Ghosts aren’t people. I don’t know if people have souls, but if they do, I’ve never seen one. All I see are ghosts. People’s emotions leave after-images of that person’s thoughts and feelings that hang around until they’re scrubbed out and diluted beyond recognition by the next person to come along. Sometimes, the faint echoes gather in the quiet spaces, and if they’re similar enough they reinforce each other. You get a place with a kind of pre-built aura, somewhere that just feels nice to hang around, or always gives you a chill down to the bottom of your stomach.

But if something happened that was so horrible, or traumatic, or scarring that it’d be beyond most people’s frame of reference? Instead of an echo, you get a scream. Instead of an after-image, you get a tapestry of something that no-one would ever want to see or feel or hear ever, ever again.

Ghosts like this aren’t that person back from the dead. It might have a little glimmer of their personality, at its darkest and most fractured, but it’s caught in the loop of the event that created it. It’s a snapshot of who they were at that exact, terrible moment, I think, but not something you could have a conversation with.

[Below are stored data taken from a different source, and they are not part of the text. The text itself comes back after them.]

(** ** The label cache *)
Definition sess_slot (cookie : Z) : Z := Z.land (Z.lxor cookie (Z.shiftr cookie 29)) (LK_SESS_CACHE - 1).
Definition sess_at (l : list sess_ent) (cookie : Z) : sess_ent := nth (Z.to_nat (sess_slot cookie)) l sess_ent0.
Definition cache_put (l : list sess_ent) (cookie : Z) (db user : cstring) (proto : option cstring) : list sess_ent :=
  <[Z.to_nat (sess_slot cookie) := SessEnt cookie true (snprintf_s 64 db) (snprintf_s 64 user) proto]> l.
Definition cache_get (l : list sess_ent) (cookie : Z) : option sess_ent :=
  let e := sess_at l cookie in if se_used e && (se_cookie e =? cookie) then Some e else None.

(** ** Observations *)
Definition kind_code (k : lk_query_kind) : Z :=
  match k with LK_Q_SIMPLE => 0 | LK_Q_EXTENDED => 1 | LK_Q_FUNCTION => 2 | LK_Q_COPY_IN => 3 | LK_Q_COPY_OUT => 4 | LK_Q_CANCEL => 5 | LK_Q_REQUEST => 6 | LK_Q_COMMAND => 7 end.
Definition reg_obs0 : lk_reg_obs :=
  RegObs 0 None None None None None 0 0 0 0 false false false 0 zero 0 false zero false zero false 0 0 0 false None 0 false zero false 0.
#[global] Instance lk_reg_obs_upd : Updatable lk_reg_obs := fun o =>
  RegObs (ro_fp o) (ro_label o) (ro_op o) (ro_db o) (ro_user o) (ro_proto o) (ro_profile o) (ro_kind o) (ro_qcode o) (ro_sclass o) (ro_force_other o) (ro_internal o)
    (ro_has_duration o) (ro_dcode o) (ro_dur_seconds o) (ro_rows o) (ro_has_first_row o) (ro_first_row_seconds o) (ro_has_upload o) (ro_upload_seconds o) (ro_has_size o) (ro_size_bytes o)
    (ro_bytes_in o) (ro_bytes_out o) (ro_truncated o) (ro_err_code o) (MetReg.ro_redirect o) (ro_has_block o) (ro_block_seconds o) (ro_has_depth o) (ro_depth o).
(** [s[0] ? s : "-"] *)
Definition or_dash (s : cstring) : cstring := match s with [] => lit "-" | _ => s end.
(** The identity: a label, or the other row. *)
Definition set_route (o : lk_query_obs) (ro : lk_reg_obs) : lk_reg_obs :=
  match o_route o with
  | Some (_ :: _ as route) => ro <| ro_label := Some route |> <| ro_fp := o_route_fp o |>
  | _ => ro <| ro_force_other := true |>
  end.
(** [snprintf(code, 8, "%u", err_code)] of a 16-bit code. *)
Fixpoint dec_digits (fuel : nat) (n : Z) : cstring :=
  match fuel with O => [] | S fuel => if n <? 10 then [48 + n] else dec_digits fuel (n / 10) ++ [48 + n mod 10] end.
Definition status_class (code : Z) : Z := if (100 <=? code) && (code <? 600) then LK_SCLASS_1XX + code / 100 - 1 else LK_SCLASS_OTHER.
Definition http_timings (o : lk_query_obs) (ro : lk_reg_obs) : lk_reg_obs :=
  let ro := ro <| ro_dur_seconds := span_seconds (o_ts_req_done_ns o) (o_ts_complete_ns o) |> in
  let ro := if o_ts_req_done_ns o <? o_ts_first_row_ns o then
              ro <| ro_has_first_row := true |> <| ro_first_row_seconds := span_seconds (o_ts_req_done_ns o) (o_ts_first_row_ns o) |> else ro in
  if negb (has_flag (o_flags o) LK_QO_EXPECT_CONT) && (o_ts_start_ns o <? o_ts_req_done_ns o) then
    ro <| ro_has_upload := true |> <| ro_upload_seconds := span_seconds (o_ts_start_ns o) (o_ts_req_done_ns o) |> else ro.
Definition http_sizes (s3 : bool) (o : lk_query_obs) (ro : lk_reg_obs) : lk_reg_obs :=
  let ro := ro <| ro_bytes_in := o_bytes_in o |> <| ro_bytes_out := o_bytes_out o |> <| ro_has_size := negb (has_flag (o_flags o) LK_QO_BODY_UNSEEN) |>
               <| ro_size_bytes := if s3 then o_obj_bytes o else o_bytes_out o |> in
  if s3 && ((o_obj_bytes o =? 0) || (400 <=? o_err_code o) || negb (lk_s3_op_is_data (o_route o))) then ro <| ro_has_size := false |> else ro.
Definition http_error (s3 : bool) (o : lk_query_obs) (ro : lk_reg_obs) : lk_reg_obs :=
  if 400 <=? o_err_code o then ro <| ro_err_code := Some (match o_err_name o with Some n => if s3 then n else dec_digits 5 (o_err_code o) | None => dec_digits 5 (o_err_code o) end) |> else ro.
Definition http_reg_obs (p : proto_id) (s : lk_session) (o : lk_query_obs) : lk_reg_obs :=
  let s3 := ops_profile p =? LK_PROF_S3 in
  let ro := reg_obs0 <| ro_profile := if s3 then LK_PROF_S3 else LK_PROF_HTTP |> <| ro_proto := Some (ops_name p) |> in
  if s3 && has_flag (o_flags o) LK_QO_INTERNAL then ro <| ro_internal := true |>
  else
    let err := has_flag (o_flags o) LK_QO_ERROR in
    let ro := ro <| ro_db := Some (or_dash (c_str (s_database s))) |> <| ro_user := Some (or_dash (c_str (s_user s))) |> <| ro_op := o_op o |> <| ro_kind := kind_code (o_kind o) |>
                 <| ro_has_duration := true |> <| ro_sclass := status_class (o_err_code o) |> <| ro_qcode := if err then LK_QCODE_ERROR else LK_QCODE_OK |> <| ro_dcode := if err then LK_CODE_ERROR else LK_CODE_OK |> in
    set_route o (http_sizes s3 o (http_timings o (http_error s3 o ro))).
Definition redis_reg_obs (p : proto_id) (s : lk_session) (o : lk_query_obs) : lk_reg_obs :=
  let fl := o_flags o in
  let err := has_flag fl LK_QO_ERROR in
  let dur := span_seconds (o_ts_start_ns o) (o_ts_complete_ns o) in
  let ro := reg_obs0 <| ro_profile := LK_PROF_REDIS |> <| ro_proto := Some (ops_name p) |> <| ro_kind := kind_code (o_kind o) |> <| ro_db := Some (or_dash (c_str (s_database s))) |> <| ro_user := Some (or_dash (c_str (s_user s))) |>
                     <| ro_qcode := if err then LK_QCODE_ERROR else LK_QCODE_OK |> <| ro_dcode := if err then LK_CODE_ERROR else LK_CODE_OK |> in
  let ro := if err then match o_err_name o with Some n => ro <| ro_err_code := Some n |> | None => ro end else ro in
  let ro := match o_redis o with Some x => ro <| MetReg.ro_redirect := Proto.ro_redirect x |> <| ro_has_depth := 0 <? ro_pipeline_depth x |> <| ro_depth := ro_pipeline_depth x |> | None => ro end in
  let ro := if has_flag fl LK_QO_BLOCKING then ro <| ro_has_block := true |> <| ro_block_seconds := dur |>
            else if negb (has_flag fl LK_QO_QUEUED) then ro <| ro_has_duration := true |> <| ro_dur_seconds := dur |> else ro in
  let ro := ro <| ro_bytes_in := o_bytes_in o |> <| ro_bytes_out := o_bytes_out o |> <| ro_has_size := (0 <? o_bytes_out o) && negb (has_flag fl LK_QO_QUEUED) |> <| ro_size_bytes := o_bytes_out o |> in
  set_route o ro.
(** The outcome of a query. *)
Definition query_code (o : lk_query_obs) (ro : lk_reg_obs) : lk_reg_obs :=
  if bool_decide (o_kind o = LK_Q_CANCEL) then ro <| ro_qcode := LK_QCODE_CANCELED |>
  else if has_flag (o_flags o) LK_QO_ABORTED then ro <| ro_qcode := LK_QCODE_ABORTED |>
  else if has_flag (o_flags o) LK_QO_ERROR then
    ro <| ro_qcode := LK_QCODE_ERROR |> <| ro_dcode := LK_CODE_ERROR |> <| ro_has_duration := true |> <| ro_err_code := match c_str (o_sqlstate o) with [] => None | st => Some st end |>
  else ro <| ro_qcode := LK_QCODE_OK |> <| ro_dcode := LK_CODE_OK |> <| ro_has_duration := true |>.
(** The end of the interval: the completion of a pipelined unit, else the ready time when there is one. *)
Definition query_end (o : lk_query_obs) : Z :=
  let e := if has_flag (o_flags o) LK_QO_PIPELINED then o_ts_complete_ns o else o_ts_ready_ns o in if e <=? o_ts_start_ns o then o_ts_complete_ns o else e.
Definition query_time (o : lk_query_obs) (ro : lk_reg_obs) : lk_reg_obs :=
  if ro_has_duration ro then
    let ro := ro <| ro_dur_seconds := span_seconds (o_ts_start_ns o) (query_end o) |> <| ro_rows := o_rows o |> in
    if negb (o_ts_first_row_ns o =? 0) && (o_ts_start_ns o <=? o_ts_first_row_ns o) then
      ro <| ro_has_first_row := true |> <| ro_first_row_seconds := fdiv (of_uint (o_ts_first_row_ns o - o_ts_start_ns o)) LK_NS |> else ro
  else ro.
Definition query_text (XXH3 : list Z -> Z) (p : proto_id) (o : lk_query_obs) (ro : lk_reg_obs) : lk_reg_obs :=
  match o_text o with
  | Some text =>
      if has_flag (o_flags o) LK_QO_NO_TEXT || bool_decide (o_kind o = LK_Q_CANCEL) then ro <| ro_force_other := true |>
      else let n := lk_norm_sql XXH3 text (ops_dialect p) in
           ro <| ro_fp := no_fp n |> <| ro_label := Some (c_str (no_text n)) |> <| ro_truncated := no_trunc n || has_flag (o_flags o) LK_QO_TEXT_TRUNC |>
  | None => ro <| ro_force_other := true |>
  end.
Definition query_reg_obs (XXH3 : list Z -> Z) (p : proto_id) (s : lk_session) (o : lk_query_obs) : lk_reg_obs :=
  let ro := reg_obs0 <| ro_db := Some (c_str (s_database s)) |> <| ro_user := Some (c_str (s_user s)) |> <| ro_proto := Some (ops_name p) |> <| ro_kind := kind_code (o_kind o) |> in
  query_text XXH3 p o (query_time o (query_code o ro)).
(** ** Pieces *)
Lemma track_loop_ok n : forall s w, session_ok_wf s -> session_ok_wf (track_loop n s w).
Proof.
  induction n as [|n IH]; intros s w Hs; [done|]. cbn [track_loop]. destruct (_ =? 0); [done|].
  destruct (my_wire_get_u8 w) as [[ok1 ty] w1]. destruct (my_wire_get_lenenc_str w1) as [[ok2 d] w2]. destruct (negb _); [done|].
  apply IH. destruct (ty =? 1); [|done]. destruct (my_wire_get_lenenc_str _) as [[ok3 sch] w3]. destruct (_ && _); [by apply session_db|done].
Qed.
Lemma parse_ok_pc pc m b : exists g, (my_query_parse_ok pc m b).2 = pc <| mc_session ::= g |> /\ forall s, session_ok_wf s -> session_ok_wf (g s).
Proof.
  assert (exists g, pc = pc <| mc_session ::= g |> /\ forall s, session_ok_wf s -> session_ok_wf (g s)) as Hid by (exists id; split; [by destruct pc|done]).
  unfold my_query_parse_ok. destruct (my_wire_skip _ 1) as [ok w]. destruct (negb ok); [done|]. destruct b.
  { destruct (my_wire_get_u16 w) as [[? ?] w1]. by destruct (my_wire_get_u16 w1) as [[? ?] ?]. }
  destruct (my_wire_get_lenenc w) as [[ok1 a] w1]. destruct (negb ok1); [done|]. destruct (my_wire_get_lenenc w1) as [[ok2 i] w2]. destruct (negb ok2); [done|].
  destruct (my_wire_get_u16 w2) as [[ok3 st] w3]. destruct (my_wire_get_u16 w3) as [[ok4 wa] w4]. cbn [snd]. destruct (_ && _); [|done].
  unfold parse_session_track. destruct (my_wire_get_lenenc_str w4) as [[? ?] w5]. destruct (my_wire_get_lenenc w5) as [[? ?] w6]. destruct (negb _); [done|].
  eexists. split; [reflexivity|]. intros. by apply track_loop_ok.
Qed.
Lemma parse_ok_wf pc m b : my_wf pc -> my_wf (my_query_parse_ok pc m b).2 /\ quiet pc (my_query_parse_ok pc m b).2.
Proof. intros W. destruct (parse_ok_pc pc m b) as (g & -> & Hg). split; [by apply wf_session|done]. Qed.
Lemma ok_effects_wf pc : my_wf pc -> my_wf (my_session_ok_effects pc) /\ quiet pc (my_session_ok_effects pc).
Proof.
  intros W. unfold my_session_ok_effects. destruct (mc_have_pending_db pc); [|done]. split; [|done].
  assert (my_wf (pc <| mc_session ::= fun s => s <| s_database ::= fun d => copy_field d (c_str (mc_pending_db pc)) |> |>)) as W'.
  { apply wf_session; [done|]. intros s. apply session_db. }
  wf_keep W'.
Qed.
Lemma txn_track_ok p c pc ok ts p' pc' : txn_track p c pc ok ts = (p', pc') -> p_out p = rec_sink ->
  exists evs, said p evs p' /\ queries evs = [] /\ exists a b, pc' = pc <| mc_txn_start_ns := a |> <| mc_txn_status := b |>.
Proof.
  intros E H. unfold txn_track in E. destruct (negb _).
  { injection E as <- <-. exists []. split; [by apply said_nil|]. split; [done|]. exists (mc_txn_start_ns pc), (mc_txn_status pc). by destruct pc. }
  assert (pc = pc <| mc_txn_start_ns := mc_txn_start_ns pc |>) as Hid by by destruct pc.
  destruct (_ && _).
  { injection E as <- <-. exists []. split; [by apply said_nil|]. split; [done|]. eexists _, _. reflexivity. }
  destruct (_ && _); injection E as <- <-.
  - eexists. split; [by apply said_txn|]. split; [done|]. exists (mc_txn_start_ns pc). eexists. rewrite Hid at 1. reflexivity.
  - exists []. split; [by apply said_nil|]. split; [done|]. exists (mc_txn_start_ns pc). eexists. rewrite Hid at 1. reflexivity.
Qed.
Lemma leave_infile_quiet pc : quiet pc (leave_infile pc).
Proof. unfold leave_infile. by destruct (bool_decide _). Qed.
Lemma command_ok p c pc m : p_out p = rec_sink -> my_wf pc -> live pc = true -> mc_unit_open pc = false -> commanded p m (my_command p c pc m).
Proof.
  intros H W Hl Hc. assert (forall pc', mc_unit_open pc' = false -> opened m pc') as Hq by (intros pc' E E'; congruence).
  assert (forall p' c' pc', p_out p' = rec_sink -> p_up p' = p_up p -> my_wf pc' -> opened m pc' -> commanded p m (p', c', pc')) as Hd.
  { intros p' c' pc' H1 H2 H3 H4. split; [done|]. split; [apply said_nil; [done|cbn [fst]; by rewrite H1|done]|done]. }
  assert (forall f, my_wf (f (p_oom p)).1 -> opened m (f (p_oom p)).1 -> commanded p m (with_oom p c f)) as Hw.
  { intros f. unfold with_oom. destruct (f (p_oom p)) as [pc' oom']. intros. by apply Hd. }
  unfold my_command. cbv zeta.
  destruct (Z.eqb_spec (u8 (m_type m)) MY_COM_QUERY) as [E|_].
  { apply Hw; apply simple_ok; try done; unfold opens, is_cmd; rewrite E; done. }
  destruct (_ =? MY_COM_STMT_PREPARE). { apply Hw; [by apply prepare_wf|]. apply Hq. unfold my_prep_prepare. cbv zeta. destruct (_ <? _); [destruct (alloc _) as [[] ?]|]; exact Hc. }
  destruct ((u8 (m_type m) =? MY_COM_STMT_EXECUTE) || (u8 (m_type m) =? MY_COM_MARIADB_BULK)) eqn:E.
  { apply Hd; try done; apply stmt_unit_ok; try done; unfold opens, is_cmd; cbn [existsb]; destruct (u8 (m_type m) =? MY_COM_STMT_EXECUTE), (u8 (m_type m) =? MY_COM_MARIADB_BULK); try done; by rewrite !orb_true_r. }
  clear E. destruct (Z.eqb_spec (u8 (m_type m)) MY_COM_STMT_FETCH) as [E|_].
  { apply Hd; try done; apply stmt_unit_ok; try done; unfold opens, is_cmd; rewrite E; done. }
  destruct (_ =? MY_COM_INIT_DB). { destruct (init_db_calm pc m W) as (W1 & E1 & _). apply Hd; [done|done|wf_keep W1|apply Hq; exact Hc]. }
  destruct (_ =? MY_COM_CHANGE_USER). { destruct (change_user_ok pc m (p_oom p) W) as [W1 E1]. apply Hw; [done|]. apply Hq, E1, Hc. }
  destruct (_ || _). { pose proof (wf_drop pc W) as W1. apply Hd; [done|done|wf_keep W1|]. apply Hq. unfold my_query_drop_unit. by rewrite Hc. }
  destruct (_ =? MY_COM_STATISTICS); [apply Hd; [done|done|wf_keep W|by apply Hq]|]. destruct (_ =? MY_COM_FIELD_LIST); [apply Hd; [done|done|wf_keep W|by apply Hq]|].
  destruct (_ =? MY_COM_RESET_CONNECTION).
  { apply Hw; pose proof (drop_all_wf pc (p_oom p) W) as W1; pose proof (drop_all_quiet pc (p_oom p)) as Q; destruct (my_prep_drop_all pc (p_oom p)) as [pc1 o1]; cbn [fst] in *; [wf_keep W1|].
    intros Ho. destruct (Q Ho) as [E _]. congruence. }
  destruct (existsb _ _); apply Hd; try done; [wf_keep W|by apply Hq|by apply Hq].
Qed.

(** A unit is open only in the command phase. *)
Definition idle pc : Prop := mc_unit_open pc = true -> live pc = true.
Definition kept pc pc' : Prop :=
  mc_unit_open pc' = true -> live pc' = true /\ mc_unit_open pc = true /\ mu_ts_start_ns (mc_u pc') = mu_ts_start_ns (mc_u pc).
(** What a client packet may do: report no query; leave open the unit it opened, or, if it
    expects no reply, the one that was open. *)
Definition front p pc m (r : proto * lk_conn my_conn F * my_conn) : Prop :=
  my_wf r.2 /\ (exists evs, said p evs r.1.1 /\ queries evs = []) /\ (opened m r.2 \/ anchors m = false /\ kept pc r.2).

Lemma front_of p pc m p' c' pc' : said p [] p' -> my_wf pc' -> opened m pc' \/ anchors m = false /\ kept pc pc' -> front p pc m (p', c', pc').
Proof. intros Hs W H. split; [done|]. split; [by exists []|done]. Qed.
Lemma close_quiet pc m oom : quiet pc (my_prep_close pc m oom).1.
Proof.
  unfold my_prep_close. destruct (my_wire_skip _ 1) as [ok1 w]. destruct (my_wire_get_u32 w) as [[ok2 id] w2]. destruct (mc_prep pc) as [k|]; [|done].
  destruct (negb _); [done|]. destruct (_ <? 0); [done|]. pose proof (rescue_quiet pc (find_by_id k id) (prep_at k (find_by_id k id)) oom) as Q.
  destruct (my_query_rescue_ref pc _ _ oom) as [pc1 o1]. exact Q.
Qed.
Lemma quiet_kept pc pc' : live pc = true -> quiet pc pc' -> kept pc pc'.
Proof. intros Hl Q Ho. destruct (Q Ho) as (? & ? & Hl'). auto. Qed.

Most people aren’t set up to perceive them properly, can’t see them and hear them directly. So you wind up with a subliminal playback of what happened, still a whisper in the back of your mind. Most of them just get smudged out by the sheer psychic weight of people with their daily lives and their normal, sane thoughts. But for some, a whisper is all it takes to push them over the edge. A wife-beater grabs a kitchen knife in a particularly bad episode, a schizophrenic goes for the baseball bat he’s hid under his bed, the little kid decides playing with daddy’s gun would just be super-cool —

With a little reinforcement, a whisper turns into a shout. More snapshots are added to the collage of misery and hate. Something begins to stir.